- [Assignment]: Would you return the lines from the one that contains "take 8000 content' = take 8000 content)." to the last line of the entries below, exactly and with nothing added?

- [Records shown]:

(** C6.  Once a content of at least 100 characters has been extracted, the
    rest of the handler sees it only through its first 8000 characters:
    the slice has exactly 8000 characters when the content is longer and is
    the content itself otherwise; the synthesis prompt, which is the next
    thing sent out, is the fixed text of the template with the slice,
    unchanged, between its two quotes, so that it holds the slice, is
    never longer than the template plus 8000 characters, and differs for
    different slices; and two contents with the same slice give the same
    program from there on. *)
Theorem C6_content_truncated :
  forall (J : Type) (json_loads : string -> loaded J)
         (urlparse : string -> result ParseResult) (env : Env)
         (model : option Model) (data : dict) (url html content : string)
         (p : ParseResult),
    dict_get data "url" EmptyString = url ->
    is_empty url = false ->
    urlparse url = Ok p ->
    is_empty (scheme p) = false ->
    is_empty (netloc p) = false ->
    env (fetch_url url) = Ok (Some html) ->
    is_empty html = false ->
    env (extract html) = Ok (Some content) ->
    100 <= String.length content ->
    (8000 < String.length content ->
     String.length (take 8000 content) = 8000)
    /\ (String.length content <= 8000 -> take 8000 content = content)
    /\ prefix (take 8000 content) content = true
    /\ (let rest :=
          run env (try_except
                     (review_and_analyze J json_loads model content)
                     (unexpected "Error processing product URL: ")) in
        run env (scrape_product J json_loads urlparse model data)
        = (fst rest,
           [ Logged LvDebug ("Attempting to scrape content from: " ++ url);
             Called (fetch_url url);
             Called (extract html);
             Logged LvDebug
               ("Successfully extracted content from URL. Length: "
                ++ str_of_nat (String.length content)) ]
           ++ snd rest)%list)
    /\ (forall m, model = Some m ->
        exists t,
          snd (run env (try_except
                          (review_and_analyze J json_loads model content)
                          (unexpected "Error processing product URL: ")))
          = Called (generate_content m (review_prompt (take 8000 content))) :: t)
    /\ (forall content',
          take 8000 content' = take 8000 content ->
          review_and_analyze J json_loads model content'
          = review_and_analyze J json_loads model content)
    /\ review_prompt (take 8000 content)
       = review_prompt_head ++ dq ++ take 8000 content ++ dq
         ++ review_prompt_tail
    /\ contains (dq ++ take 8000 content ++ dq)
                (review_prompt (take 8000 content)) = true
    /\ String.length (review_prompt (take 8000 content))
       = 665 + Nat.min 8000 (String.length content)
    /\ (String.length content <= 8000 ->
        review_prompt (take 8000 content)
        = review_prompt_head ++ dq ++ content ++ dq ++ review_prompt_tail)
    /\ (forall content',
          review_prompt (take 8000 content')
          = review_prompt (take 8000 content) ->
          take 8000 content' = take 8000 content).
Proof.
  intros J json_loads urlparse env model data url html content p
         Hd Hu Hp Hs Hn Hf Hh Hx Hl.
  split; [|split; [|split; [|split; [|split; [|split; [|split; [|split;
    [|split; [|split]]]]]]]]].
  - intros H. apply length_take. now apply Nat.lt_le_incl.
  - apply take_all.
  - apply take_prefix.
  - cbv zeta. rewrite (scrape_valid J json_loads urlparse model data url p)
      by assumption.
    erewrite run_try_bind_ok
      by (apply (run_fetch_content J env url html content); assumption).
    reflexivity.
  - intros m ->. unfold review_and_analyze.
    cbn [generate call bind try_except run].
    destruct (run env _) as [r t]. now exists t.
  - intros content' H. unfold review_and_analyze. now rewrite H.
  - apply review_prompt_shape.
  - apply review_prompt_contains.
  - rewrite review_prompt_length. f_equal.
    destruct (Nat.le_gt_cases (String.length content) 8000) as [Hle|Hgt].
    + rewrite take_all by assumption. now rewrite Nat.min_r.
    + rewrite length_take by now apply Nat.lt_le_incl.
      rewrite Nat.min_l; [reflexivity|now apply Nat.lt_le_incl].
  - intros Hle. rewrite take_all by assumption. apply review_prompt_shape.
  - intros content'. apply review_prompt_injective.
Qed.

- [Completed task]:
          take 8000 content' = take 8000 content).
Proof.
  intros J json_loads urlparse env model data url html content p
         Hd Hu Hp Hs Hn Hf Hh Hx Hl.
  split; [|split; [|split; [|split; [|split; [|split; [|split; [|split;
    [|split; [|split]]]]]]]]].
  - intros H. apply length_take. now apply Nat.lt_le_incl.
  - apply take_all.
  - apply take_prefix.
  - cbv zeta. rewrite (scrape_valid J json_loads urlparse model data url p)
      by assumption.
    erewrite run_try_bind_ok
      by (apply (run_fetch_content J env url html content); assumption).
    reflexivity.
  - intros m ->. unfold review_and_analyze.
    cbn [generate call bind try_except run].
    destruct (run env _) as [r t]. now exists t.
  - intros content' H. unfold review_and_analyze. now rewrite H.
  - apply review_prompt_shape.
  - apply review_prompt_contains.
  - rewrite review_prompt_length. f_equal.
    destruct (Nat.le_gt_cases (String.length content) 8000) as [Hle|Hgt].
    + rewrite take_all by assumption. now rewrite Nat.min_r.
    + rewrite length_take by now apply Nat.lt_le_incl.
      rewrite Nat.min_l; [reflexivity|now apply Nat.lt_le_incl].
  - intros Hle. rewrite take_all by assumption. apply review_prompt_shape.
  - intros content'. apply review_prompt_injective.
Qed.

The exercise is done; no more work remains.